93.違和感の町、エステン
湿った風が吹き抜ける、夕暮れのエステン。
その空気は、かつてカークが知っていたエステンとは――何かが違っていた。
「……なんだ、この感じは」
久々にエステンへと戻ってきたカークは、森での修行の成果か、信じられない速度で小屋から走破し、わずか数時間で町へと到着していた。
だが、胸の奥がざわついていた。
理由はわからない。だが、確実に、何かが違っている。
「……やっぱり、おかしいな」
自警団の詰め所に足を運ぶと、そこにはベンゲルでの強化演習を終え、帰ってきたばかりの団員たちがいた。

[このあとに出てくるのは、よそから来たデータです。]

Record version_row := {
  row_version : jstr;
  row_pending : bool;
  row_selected : bool;
  row_badges_shown : list string;
  row_publisher : jstr;
  row_report : bool;
  row_docs : option (list jstr);
  row_buttons : list version_button;
  row_notices : list (jstr * text * bool * bool)
}.

Definition version_buttons (d : details) (v : version) : list version_button :=
  let canManageVersions := negb (deprecated (pkg d)) && (administrator d || (2 <=? permission_level (pkg d))) in
  (if canManageVersions && negb (pending_review v) && negb (resourceWriteLocked [locks (pkg d); version_locks v]) then
     let restoreLocked := yanked v && (admin_yanked v && negb (administrator d) || archived (pkg d)) in
     [if has_docs v then DeleteDocs else UploadDocs; (if yanked v then Unyank else Yank) restoreLocked; DeleteVersion]
   else []) ++
  (if moderator d && negb (pending_review v) then [LockVersion] else []).

Definition docs_address (w : viewer) (d : details) (v : version) : list jstr :=
  [js "cargodoc"; repository w; name (pkg d); version_id v; []].

Definition docs_link (w : viewer) (d : details) (v : version) : option (list jstr) :=
  if has_docs v && negb (resourceReadLocked [locks (pkg d); version_locks v]) then Some (docs_address w d v) else None.

Definition version_row_of (w : viewer) (d : details) (cur : option version) (v : version) : version_row := {|
  row_version := version_id v;
  row_pending := pending_review v;
  row_selected := match cur with Some c => (version_id v =? version_id c)%js | None => false end;
  row_badges_shown := (if yanked v then ["cargo.yanked"%string] else []) ++
                      (if version_mirrored v then ["common.fromMirror"%string] else []) ++
                      (if pending_review v then ["cargo.reviewPending"%string] else []);
  row_publisher := publisher v;
  row_report := createTicketReportButton
    (pending_review v || mirrored (pkg d) || version_mirrored v || (4 <=? permission_level (pkg d)) ||
     resourceReadLocked [locks (pkg d); version_locks v]) (signed_in w);
  row_docs := docs_link w d v;
  row_buttons := version_buttons d v;
  row_notices := createResourceLockNotices (version_locks v)
|}.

カークの姿を見つけると、若い団員たちは一斉に立ち上がり、敬礼をした。
「カーク団長、お帰りなさい!」
「留守してすまない!、久しぶりだな、みんな。元気そうだが……エステンで何かあったのか?」
その問いに、一人の団員が眉を寄せた。
「……はい。実は、はっきりとは分からないんですが……昨日帰ってきたばかりなのですが、町の様子が、少し、変なんです、エステンで待機していた他の団員も、なにか様子が変なんです」
「変?」
カークは片眉を上げる。
「はい。表面上は何も変わっていません。けど……」
「なんというか、みんな元気そうにはしてるんですけど、どこか“影”があるような……。笑っていても、目が笑ってないというか」
別の団員が言葉を継いだ。
「たしかに……俺もそう感じてた。なんというか……魂が抜けた人みたいな」
「……そうか」
カークは腕を組んで黙り込んだ。
少しの沈黙の後、決意したように口を開いた。
「実際に見てみる。町を歩く」
「お気をつけて」
自警団の仲間たちは、どこか不安そうにカークを見送った。
エステンの町――
変わらぬ風景。変わらぬ石畳。
変わらぬ笑顔。
だが、何かが――確実に違う。
「……やあ、カークさん! 久しぶりだねぇ!」
八百屋の店主が満面の笑みで手を振ってくる。
「最近変わったことはないか?、でも、元気そうでなによりだ」
「まあねえ、相変わらず商売は暇だけどさ、楽しくやってるよ!変わったことなんてないよ!」
そう言いながら、ぎこちない笑顔を浮かべる店主。
その目――まるで、どこか遠くを見ていた。
カークは違和感をごまかすように、軽く会釈をして通り過ぎる。
次に声をかけてきたのは、パン屋の女性だった。
「カークくん、帰ってきてたのねぇ。まったく、早く顔を見せてくれたっていいのに!」
「はは、すみません。ちょっと修行に出てまして……」
一見、普段と変わらぬやりとり。
だけど、その視線の奥にある“無表情”が、どうしても拭えない。
カークは徐々に、その“違和感”に確信を持ち始めていた。
(これ……本当に、ただの気のせいか?)
心の中で警鐘が鳴っていた。
店主たちは笑っている。
けれど――“目が死んでいる”。
(……これは、ただの疲れじゃない。何かが、この町で起きてる)
カークは足を止め、夕日が落ち始めた空を見上げた。
ふと、ひとつの可能性が脳裏をよぎる。
思い出すのは、ヒルダの言葉。
この大陸で、いま最も力を持つ存在――それが、教会だった。
「……帰るか。ヒルダ殿に相談しよう」
小さくつぶやいたその声は、冷たい風にさらわれていった。